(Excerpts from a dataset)
◇ ◇ ◇ ◇ ◇ ◇ ◇

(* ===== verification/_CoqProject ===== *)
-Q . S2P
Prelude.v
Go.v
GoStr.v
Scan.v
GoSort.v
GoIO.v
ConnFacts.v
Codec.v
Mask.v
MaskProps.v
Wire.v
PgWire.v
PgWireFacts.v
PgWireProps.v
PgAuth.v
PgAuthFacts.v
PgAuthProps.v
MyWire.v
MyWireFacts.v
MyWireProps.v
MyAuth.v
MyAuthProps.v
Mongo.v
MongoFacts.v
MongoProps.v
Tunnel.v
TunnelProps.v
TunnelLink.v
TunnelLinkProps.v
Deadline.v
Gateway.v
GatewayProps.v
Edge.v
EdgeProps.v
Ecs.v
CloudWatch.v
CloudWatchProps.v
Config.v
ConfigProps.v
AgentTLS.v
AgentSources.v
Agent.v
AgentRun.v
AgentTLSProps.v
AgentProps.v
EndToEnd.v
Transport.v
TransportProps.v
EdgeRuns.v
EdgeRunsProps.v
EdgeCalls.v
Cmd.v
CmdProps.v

◇ ◇ ◇ ◇ ◇ ◇ ◇

# What you should do
All entries given above should be transcribed exactly, with none omitted.

# Result for this exercise
(* ===== verification/_CoqProject ===== *)
-Q . S2P
Prelude.v
Go.v
GoStr.v
Scan.v
GoSort.v
GoIO.v
ConnFacts.v
Codec.v
Mask.v
MaskProps.v
Wire.v
PgWire.v
PgWireFacts.v
PgWireProps.v
PgAuth.v
PgAuthFacts.v
PgAuthProps.v
MyWire.v
MyWireFacts.v
MyWireProps.v
MyAuth.v
MyAuthProps.v
Mongo.v
MongoFacts.v
MongoProps.v
Tunnel.v
TunnelProps.v
TunnelLink.v
TunnelLinkProps.v
Deadline.v
Gateway.v
GatewayProps.v
Edge.v
EdgeProps.v
Ecs.v
CloudWatch.v
CloudWatchProps.v
Config.v
ConfigProps.v
AgentTLS.v
AgentSources.v
Agent.v
AgentRun.v
AgentTLSProps.v
AgentProps.v
EndToEnd.v
Transport.v
TransportProps.v
EdgeRuns.v
EdgeRunsProps.v
EdgeCalls.v
Cmd.v
CmdProps.v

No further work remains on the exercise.